- _TASK TO CARRY OUT_
Go through the data below and return each line where the string "specialize" occurs.

---

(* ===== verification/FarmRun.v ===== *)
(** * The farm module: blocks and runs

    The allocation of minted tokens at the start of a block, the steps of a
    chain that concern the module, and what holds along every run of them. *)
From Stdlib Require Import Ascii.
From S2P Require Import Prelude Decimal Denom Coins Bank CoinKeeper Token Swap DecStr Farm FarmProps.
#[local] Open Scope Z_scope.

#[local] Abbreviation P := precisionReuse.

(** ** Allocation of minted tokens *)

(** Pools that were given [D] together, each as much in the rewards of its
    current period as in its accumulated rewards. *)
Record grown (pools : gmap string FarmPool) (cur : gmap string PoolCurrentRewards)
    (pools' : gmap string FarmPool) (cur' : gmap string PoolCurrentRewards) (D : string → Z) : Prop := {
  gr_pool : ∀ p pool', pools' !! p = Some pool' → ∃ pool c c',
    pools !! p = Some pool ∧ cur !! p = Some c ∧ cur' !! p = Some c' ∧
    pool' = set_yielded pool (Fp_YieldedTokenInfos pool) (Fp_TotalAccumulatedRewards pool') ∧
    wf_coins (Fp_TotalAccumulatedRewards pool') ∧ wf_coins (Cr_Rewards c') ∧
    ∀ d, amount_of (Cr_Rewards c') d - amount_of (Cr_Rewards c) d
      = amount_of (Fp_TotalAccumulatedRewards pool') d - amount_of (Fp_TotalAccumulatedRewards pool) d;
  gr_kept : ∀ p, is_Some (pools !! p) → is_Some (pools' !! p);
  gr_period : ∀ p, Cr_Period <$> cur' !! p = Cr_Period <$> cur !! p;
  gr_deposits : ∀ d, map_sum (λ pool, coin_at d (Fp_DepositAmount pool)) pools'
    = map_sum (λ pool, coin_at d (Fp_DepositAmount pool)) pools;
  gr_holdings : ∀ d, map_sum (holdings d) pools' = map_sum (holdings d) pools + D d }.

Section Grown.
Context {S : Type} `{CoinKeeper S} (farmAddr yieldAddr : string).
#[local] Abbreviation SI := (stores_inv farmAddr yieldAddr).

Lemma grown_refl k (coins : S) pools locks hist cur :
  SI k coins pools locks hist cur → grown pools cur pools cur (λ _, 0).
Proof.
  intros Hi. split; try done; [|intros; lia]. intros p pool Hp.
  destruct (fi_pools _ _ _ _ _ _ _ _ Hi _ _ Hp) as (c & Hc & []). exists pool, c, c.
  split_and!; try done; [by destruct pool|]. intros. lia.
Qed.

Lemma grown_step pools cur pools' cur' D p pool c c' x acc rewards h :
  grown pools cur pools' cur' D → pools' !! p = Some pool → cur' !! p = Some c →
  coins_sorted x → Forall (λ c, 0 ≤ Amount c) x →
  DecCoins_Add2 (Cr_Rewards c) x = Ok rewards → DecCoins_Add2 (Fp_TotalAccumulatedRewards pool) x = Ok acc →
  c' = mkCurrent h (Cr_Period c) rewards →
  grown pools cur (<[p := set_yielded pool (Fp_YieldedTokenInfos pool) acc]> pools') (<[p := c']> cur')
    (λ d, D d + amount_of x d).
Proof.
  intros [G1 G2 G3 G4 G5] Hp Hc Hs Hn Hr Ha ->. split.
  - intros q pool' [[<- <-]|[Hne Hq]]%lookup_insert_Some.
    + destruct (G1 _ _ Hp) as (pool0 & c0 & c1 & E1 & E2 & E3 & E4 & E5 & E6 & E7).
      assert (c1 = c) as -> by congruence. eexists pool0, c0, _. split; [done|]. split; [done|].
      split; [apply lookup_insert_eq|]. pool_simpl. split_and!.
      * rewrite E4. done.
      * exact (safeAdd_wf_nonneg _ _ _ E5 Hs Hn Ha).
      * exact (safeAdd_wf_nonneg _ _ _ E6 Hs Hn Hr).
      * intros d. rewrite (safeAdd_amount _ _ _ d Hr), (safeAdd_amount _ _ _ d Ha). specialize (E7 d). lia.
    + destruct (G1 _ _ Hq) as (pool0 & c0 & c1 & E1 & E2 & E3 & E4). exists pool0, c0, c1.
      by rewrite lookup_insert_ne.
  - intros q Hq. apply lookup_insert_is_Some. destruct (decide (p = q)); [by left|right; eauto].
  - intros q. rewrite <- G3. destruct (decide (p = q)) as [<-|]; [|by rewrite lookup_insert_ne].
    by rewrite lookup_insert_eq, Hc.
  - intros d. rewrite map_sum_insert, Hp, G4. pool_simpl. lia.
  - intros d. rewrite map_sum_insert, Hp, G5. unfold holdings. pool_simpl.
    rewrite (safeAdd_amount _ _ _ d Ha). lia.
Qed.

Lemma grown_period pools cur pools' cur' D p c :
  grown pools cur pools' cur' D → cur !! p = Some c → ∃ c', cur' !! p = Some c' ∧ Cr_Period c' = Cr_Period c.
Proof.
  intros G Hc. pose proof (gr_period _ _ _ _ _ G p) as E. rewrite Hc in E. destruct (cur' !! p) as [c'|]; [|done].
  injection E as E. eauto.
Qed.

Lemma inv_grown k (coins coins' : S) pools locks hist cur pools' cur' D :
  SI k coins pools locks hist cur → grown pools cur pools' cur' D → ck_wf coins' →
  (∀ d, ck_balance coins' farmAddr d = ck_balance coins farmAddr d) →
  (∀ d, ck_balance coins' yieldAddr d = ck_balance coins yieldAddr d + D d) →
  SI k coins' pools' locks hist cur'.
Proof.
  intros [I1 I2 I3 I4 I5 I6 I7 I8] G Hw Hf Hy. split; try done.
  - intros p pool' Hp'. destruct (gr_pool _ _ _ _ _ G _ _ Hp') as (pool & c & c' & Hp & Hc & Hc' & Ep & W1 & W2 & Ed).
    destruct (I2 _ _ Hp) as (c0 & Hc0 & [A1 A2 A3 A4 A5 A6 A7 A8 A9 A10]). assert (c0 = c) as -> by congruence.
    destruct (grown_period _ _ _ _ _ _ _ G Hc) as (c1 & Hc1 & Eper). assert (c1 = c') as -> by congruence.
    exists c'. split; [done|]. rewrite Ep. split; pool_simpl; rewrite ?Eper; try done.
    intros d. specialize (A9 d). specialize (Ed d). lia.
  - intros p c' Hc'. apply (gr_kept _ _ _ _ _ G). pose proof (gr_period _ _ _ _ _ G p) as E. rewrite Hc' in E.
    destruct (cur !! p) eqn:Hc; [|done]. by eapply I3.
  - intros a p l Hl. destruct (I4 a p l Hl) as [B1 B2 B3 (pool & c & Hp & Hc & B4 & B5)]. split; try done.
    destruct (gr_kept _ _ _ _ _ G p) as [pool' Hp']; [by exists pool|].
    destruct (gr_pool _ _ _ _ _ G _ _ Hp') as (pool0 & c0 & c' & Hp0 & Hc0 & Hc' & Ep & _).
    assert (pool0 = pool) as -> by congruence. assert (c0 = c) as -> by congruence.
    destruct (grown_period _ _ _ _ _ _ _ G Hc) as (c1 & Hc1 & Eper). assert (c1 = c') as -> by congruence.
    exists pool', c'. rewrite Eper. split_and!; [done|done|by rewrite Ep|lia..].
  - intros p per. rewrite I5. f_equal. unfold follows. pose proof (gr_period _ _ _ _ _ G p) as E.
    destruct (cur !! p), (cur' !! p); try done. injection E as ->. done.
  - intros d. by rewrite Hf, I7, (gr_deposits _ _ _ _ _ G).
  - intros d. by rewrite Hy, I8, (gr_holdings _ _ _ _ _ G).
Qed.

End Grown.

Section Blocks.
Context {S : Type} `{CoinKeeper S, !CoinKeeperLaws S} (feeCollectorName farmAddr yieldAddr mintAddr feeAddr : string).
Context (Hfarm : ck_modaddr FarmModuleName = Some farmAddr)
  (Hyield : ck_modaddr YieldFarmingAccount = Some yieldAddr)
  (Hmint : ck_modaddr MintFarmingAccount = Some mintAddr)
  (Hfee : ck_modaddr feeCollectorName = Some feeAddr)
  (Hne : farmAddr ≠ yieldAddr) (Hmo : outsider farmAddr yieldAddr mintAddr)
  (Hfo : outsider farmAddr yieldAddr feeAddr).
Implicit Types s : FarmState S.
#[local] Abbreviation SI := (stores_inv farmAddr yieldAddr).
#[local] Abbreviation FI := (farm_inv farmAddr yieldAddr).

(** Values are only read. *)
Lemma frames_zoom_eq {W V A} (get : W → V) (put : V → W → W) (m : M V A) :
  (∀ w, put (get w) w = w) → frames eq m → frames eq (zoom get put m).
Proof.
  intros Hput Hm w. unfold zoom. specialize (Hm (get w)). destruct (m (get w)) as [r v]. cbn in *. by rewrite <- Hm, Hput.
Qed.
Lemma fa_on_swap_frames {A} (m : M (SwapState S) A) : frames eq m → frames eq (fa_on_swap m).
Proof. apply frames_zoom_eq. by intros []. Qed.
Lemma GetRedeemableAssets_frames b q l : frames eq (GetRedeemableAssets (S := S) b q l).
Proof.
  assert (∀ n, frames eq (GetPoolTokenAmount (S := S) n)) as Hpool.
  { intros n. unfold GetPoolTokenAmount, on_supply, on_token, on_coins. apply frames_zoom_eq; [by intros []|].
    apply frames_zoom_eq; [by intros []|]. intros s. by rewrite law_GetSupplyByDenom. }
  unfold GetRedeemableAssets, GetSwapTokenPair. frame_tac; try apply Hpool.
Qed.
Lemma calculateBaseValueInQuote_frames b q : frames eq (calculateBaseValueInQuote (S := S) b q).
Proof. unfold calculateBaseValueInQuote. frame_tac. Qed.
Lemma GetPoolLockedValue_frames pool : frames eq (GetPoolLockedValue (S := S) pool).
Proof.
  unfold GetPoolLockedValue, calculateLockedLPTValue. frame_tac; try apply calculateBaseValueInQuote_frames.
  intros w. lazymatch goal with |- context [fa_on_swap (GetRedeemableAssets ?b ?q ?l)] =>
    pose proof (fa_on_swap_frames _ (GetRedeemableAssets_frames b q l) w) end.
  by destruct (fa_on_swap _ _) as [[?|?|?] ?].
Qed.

---

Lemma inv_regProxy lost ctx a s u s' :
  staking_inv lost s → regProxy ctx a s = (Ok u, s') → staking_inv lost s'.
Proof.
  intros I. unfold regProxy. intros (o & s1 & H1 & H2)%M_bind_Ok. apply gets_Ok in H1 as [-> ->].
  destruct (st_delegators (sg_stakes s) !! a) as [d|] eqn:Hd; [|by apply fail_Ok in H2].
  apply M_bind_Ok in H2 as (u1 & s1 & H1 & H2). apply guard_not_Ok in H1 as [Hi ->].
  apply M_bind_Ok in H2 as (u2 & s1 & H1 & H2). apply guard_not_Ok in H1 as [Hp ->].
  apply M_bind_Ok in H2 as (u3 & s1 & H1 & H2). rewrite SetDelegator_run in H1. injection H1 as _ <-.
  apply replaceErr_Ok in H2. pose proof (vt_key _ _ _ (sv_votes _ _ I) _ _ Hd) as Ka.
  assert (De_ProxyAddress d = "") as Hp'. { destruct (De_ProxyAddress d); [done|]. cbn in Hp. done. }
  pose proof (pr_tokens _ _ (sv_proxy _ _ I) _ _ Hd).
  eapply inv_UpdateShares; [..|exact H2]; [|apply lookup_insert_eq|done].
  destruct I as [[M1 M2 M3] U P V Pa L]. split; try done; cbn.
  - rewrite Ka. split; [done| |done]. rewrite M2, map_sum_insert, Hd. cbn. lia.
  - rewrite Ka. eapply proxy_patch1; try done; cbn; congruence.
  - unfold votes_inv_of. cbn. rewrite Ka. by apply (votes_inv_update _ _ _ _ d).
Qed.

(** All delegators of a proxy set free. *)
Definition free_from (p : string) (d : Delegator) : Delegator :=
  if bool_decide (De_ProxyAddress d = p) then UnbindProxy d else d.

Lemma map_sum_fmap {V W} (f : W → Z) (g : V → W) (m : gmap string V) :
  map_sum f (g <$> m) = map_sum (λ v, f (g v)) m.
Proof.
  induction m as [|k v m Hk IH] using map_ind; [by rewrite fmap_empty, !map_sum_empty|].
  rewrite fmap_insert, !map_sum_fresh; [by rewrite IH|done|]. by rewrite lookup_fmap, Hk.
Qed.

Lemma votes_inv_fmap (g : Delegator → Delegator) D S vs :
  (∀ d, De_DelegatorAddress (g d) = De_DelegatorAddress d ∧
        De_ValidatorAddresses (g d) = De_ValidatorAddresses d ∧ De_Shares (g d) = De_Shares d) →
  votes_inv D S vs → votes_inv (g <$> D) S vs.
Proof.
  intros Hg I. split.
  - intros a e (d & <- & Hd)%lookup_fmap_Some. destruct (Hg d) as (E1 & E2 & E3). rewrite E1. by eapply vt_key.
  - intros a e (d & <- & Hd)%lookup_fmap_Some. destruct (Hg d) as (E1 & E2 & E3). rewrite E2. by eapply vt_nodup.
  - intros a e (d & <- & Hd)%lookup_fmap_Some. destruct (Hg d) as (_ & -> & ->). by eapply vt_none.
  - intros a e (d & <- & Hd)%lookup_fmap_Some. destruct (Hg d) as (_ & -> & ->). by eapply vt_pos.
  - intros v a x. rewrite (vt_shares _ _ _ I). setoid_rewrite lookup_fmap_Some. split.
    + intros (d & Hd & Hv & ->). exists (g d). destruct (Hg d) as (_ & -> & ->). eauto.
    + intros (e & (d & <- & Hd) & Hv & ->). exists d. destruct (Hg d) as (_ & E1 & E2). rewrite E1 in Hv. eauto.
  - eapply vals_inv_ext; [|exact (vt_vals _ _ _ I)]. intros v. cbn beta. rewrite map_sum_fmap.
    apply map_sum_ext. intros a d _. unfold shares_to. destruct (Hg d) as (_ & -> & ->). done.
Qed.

---

- _OUTPUT FOR THIS EXERCISE_
      * intros d. rewrite (safeAdd_amount _ _ _ d Hr), (safeAdd_amount _ _ _ d Ha). specialize (E7 d). lia.
    intros d. specialize (A9 d). specialize (Ed d). lia.
  intros Hput Hm w. unfold zoom. specialize (Hm (get w)). destruct (m (get w)) as [r v]. cbn in *. by rewrite <- Hm, Hput.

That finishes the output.